Your tax dollars at work: PP driving for-profit mills out of business

Abortion Cartel Continues to Implode as Number of Abortion Clinics Drops

When Project Daniel 5:25 was released last December listing every abortion clinic in the United States, records showed 713 locations. Since then five abortion facilities have closed, although two more have opened, bringing the number down to 710.

Both of the new abortion mills are Planned Parenthood "super-centers" built with the help of state and federal tax dollars and located in Houston, Texas, and Portland, Oregon.


I remember listening to a National Abortion Federation meeting tape in which the owners and administrators of for-profit abortion facilities lamented the unfair advantage PP had over them in that it could cover basic overhead with tax dollars and thus undercut the prices of for-profit abortion centers.

Another trick PP uses to undercut the competition while sucking in tax dollars is "unbundling" -- breaking an abortion down into component parts and billing the taxpayers for everything that's not the actual scraping or suctioning out of the fetus in bloody bits:

Those 10.1 million different medical procedures in the last fiscal year, for instance, were administered to only 3 million clients. An abortion is invariably preceded by a pregnancy test--a separate service in Planned Parenthood's reckoning--and is almost always followed at the organization's clinics by a "going home" packet of contraceptives, which counts as another separate service.
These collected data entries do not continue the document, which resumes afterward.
(** The stream after a bundle whose function has not thrown. *)
Definition stopped_to (v : stream) (b : bool) : stream := if b && negb (st_stopped v) then stop_of v else v.
Lemma stopped_to_stopped v b : (st_stopped v = true → b = true) → st_stopped (stopped_to v b) = b.
Proof. unfold stopped_to. destruct b, (st_stopped v) eqn:E; simpl; naive_solver. Qed.
Lemma bundle_next_stopped wants st cs : st.2 = true → (foldl (bundle_next wants) st cs).2 = true.
Proof.
  revert st. induction cs as [|c cs IH]; intros st H; simpl; [done|]. apply IH. unfold bundle_next. by rewrite H, andb_false_r.
Qed.
Local Abbreviation feed := (Stream.feed positive (λ _, true) fn).
(** Chunks that come after the function has thrown go back. *)
Lemma feed_failed res f e cs : ∀ log v lg T,
  st_stopped v = true → foldl (feed res) (Seen v lg T) cs = Seen v lg (settle_chunks f (Some e) log T cs).
Proof.
  induction cs as [|c cs IH]; intros log v lg T Hs; simpl; [done|]. rewrite Hs, andb_false_r. by apply IH.
Qed.
(** The chunks of a bundle one by one, and through [each]. *)
Lemma bundle_feed res v st0 cs : ∀ pre T,
  st0.2 = st_stopped v →
  let f := bundle_fn (positive res) st0 in
  let st := foldl (bundle_next (positive res)) st0 pre in
  let r := consumed f None pre cs in
  let st' := foldl (bundle_next (positive res)) st0 r.2 in
  foldl (feed res) (Seen (stopped_to v st.2) st.1 T) cs =
    Seen (match r.1 with Some e => fails_with e (stopped_to v st'.2) | None => stopped_to v st'.2 end) st'.1 (settle_chunks f None pre T cs).
Proof.
  induction cs as [|c cs IH]; intros pre T H0 f st; simpl; [done|].
  assert (st_stopped (stopped_to v st.2) = st.2) as Hst.
  { apply stopped_to_stopped. rewrite <- H0. intros. by apply bundle_next_stopped. }
  pose proof (foldl_app (bundle_next (positive res)) pre [c] st0) as Hn. fold st in Hn. simpl in Hn.
  unfold bundle_next at 2 in Hn. specialize (IH (pre ++ [c])). cbv zeta in IH. rewrite Hn in IH.
  assert (f pre c = if positive res && negb st.2 then (fn st.1 c).1 else Decision [] false None) as Hf by done.
  rewrite Hst, Hf. clear Hf.
  destruct (positive res && negb st.2) eqn:Hw; cbn [d_throw]; [|rewrite IH by done; done].
  apply andb_true_iff in Hw as [_ Hns%negb_true_iff]. rewrite Hns in *.
  unfold answered. destruct (d_throw (fn st.1 c).1) as [e|] eqn:Ht.
  - rewrite (feed_failed _ f e _ (pre ++ [c])) by done. rewrite consumed_failed. simpl. rewrite Hn.
    by rewrite bool_decide_false.
  - rewrite bool_decide_true in IH by done. simpl in IH. rewrite <- IH by done. f_equal. f_equal.
    unfold stopped_to. rewrite <- H0. destruct (fn st.1 c).2; simpl; [done|].
    destruct (st0.2) eqn:E0; [|done]. exfalso. pose proof (bundle_next_stopped (positive res) st0 pre E0). fold st in H. congruence.
Qed.

(** The consumer of bundles keeps the promise of [Stream.Consumer]: a completion that
    fills several buffers is the same as its buffers given one by one. *)
#[global] Instance bundle_consumer :
  Consumer positive "multishot missing buffer ID" (λ _, true) fn bundle_consume parts.
Proof.
  intros res flags ids rest p T v log I Hc. unfold stream_result. apply post_nothrow, post_bind, post_modify.
  unfold set_stream; cbn [rx_table rx_stream rx_log]. set (v1 := outcome_in res v).
  apply post_try_catch. unfold bundle_consume, completion in *. destruct (has_buffer flags) eqn:Hb.
  - destruct Hc as (Hf&Hid&Hlen&Hsz). destruct ids as [|id ids]; [done|]. injection Hid as ->.
    apply post_bind. unfold post at 1, get. cbn [rx_log rx_stream]. set (st := (log, st_stopped v1)).
    apply post_bind, post_on_table. cbn [rx_table rx_stream rx_log].
    eapply post_mono; [by apply (each_all_spec p T (buffer_of flags) ids rest flags _ _ I Hf Hb eq_refl)| |done].
    set (cs := cut (pv_size p) (Z.max res 0) (buffer_of flags :: ids)). intros r p' (HI&HS&Hr).
    pose proof (bundle_feed res v1 st cs [] T eq_refl) as Hfeed. cbv zeta in Hfeed. rewrite <- Hr in Hfeed.
    change (stopped_to v1 (foldl (bundle_next (positive res)) st []).2) with (stopped_to v1 (st_stopped v1)) in Hfeed.
    assert (stopped_to v1 (st_stopped v1) = v1) as E1 by (unfold stopped_to; by destruct (st_stopped v1)).
    rewrite E1 in Hfeed. change (served _ _ _ _ _ _ cs) with (foldl (feed res) (Seen v1 log T) cs).
    cbn [foldl fst st] in Hfeed. fold st in Hfeed. rewrite Hfeed. destruct r as [failure seen]. cbn [fst snd] in *.
    set (st' := foldl (bundle_next (positive res)) st seen). apply post_bind, post_modify. cbn [set_log rx_table rx_stream rx_log].
    apply post_bind. apply (post_mono _ _ (λ _ (s1 : rx), s1 = Rx p' (stopped_to v1 st'.2) st'.1) _ (λ _ _, False)); [| |done].
    { unfold stopped_to. change st.2 with (st_stopped v1). by destruct (st'.2 && negb (st_stopped v1)). }
    intros _ ? ->. destruct failure as [e|]; [by apply post_throw, post_bind, post_modify, post_modify|by apply post_ret].
  - subst ids. cbn [cut served]. fold v1. destruct (positive res); [by apply post_throw, post_bind, post_modify, post_modify|by apply post_ret].
Qed.
End bundle.
(* ===== verification/ZcSend.v ===== *)
(** * Zero-copy sends (src/uring_net.cpp, [class zc_send] of include/snowy/uring.hpp)

    A zero-copy send has two barriers: [sent] is set by the primary completion, [released]
    when the kernel no longer references the buffer.  The first part builds the requests,
    the second one models the object and shows that it follows a small automaton. *)
From S2P Require Import Prelude ReadyQueue Links Heap Core Loop LoopInv LoopSpec Event Io Frame Uring UringSpec UringPoll Registered Hooks.

(** ** Requests *)
Section requests.
Local Abbreviation M := (M registry).
Implicit Types (y : loc) (e : sqe).
Definition IORING_RECVSEND_FIXED_BUF : Z := 4.
(** A connected socket: its loop, descriptor and write direction. *)
Record peer := Peer { pr_loop : loopid; pr_fd : Z; pr_writing : loc }.
(** [loop& access::owner(socket&)] and [access::direction(socket&, true)], after [socket::check] *)
Definition peer_check (p : peer) : M unit :=
  check_loop (pr_loop p) ;;
  if bool_decide (pr_fd p = -1)%Z then throw (logic_error "empty socket") else mret tt.
Definition access_owner (p : peer) : M loopid := peer_check p ;; mret (pr_loop p).
Definition access_direction (p : peer) : M loc := peer_check p ;; mret (pr_writing p).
Throw in a pelvic exam and a lab test for STDs--you get the picture. In terms of absolute numbers of clients, one in three visited Planned Parenthood for a pregnancy test, and of those, a little under one in three had a Planned Parenthood abortion.


They're not supposed to bill these "unbundled" services to the taxpayers, but they've been caught at it.

So, while generating the appearance of a benign "reproductive health" provider, with abortion accounting for only a miniscule portion of their "services", PP just uses your taxes to drive rival abortionists out of business.

Which ought to have those abortion advocates who really see abortion as a need very alarmed. Because when PP's bubble bursts, when the taxpayers get sick of funding fraud, facilitation of the sexual abuse of underage girls, and ancillary services to facilitate abortions, PP will go spinning down the tubes -- with no network of for-profit abortion mills to pick up the slack.

Of course, for those of us who can't see any real need for a dead baby, this is good news. Take out Planned Parenthood, and the shell of the abortion industry will collapse like a gutted building in a tornado.

Good riddance to bad rubbish.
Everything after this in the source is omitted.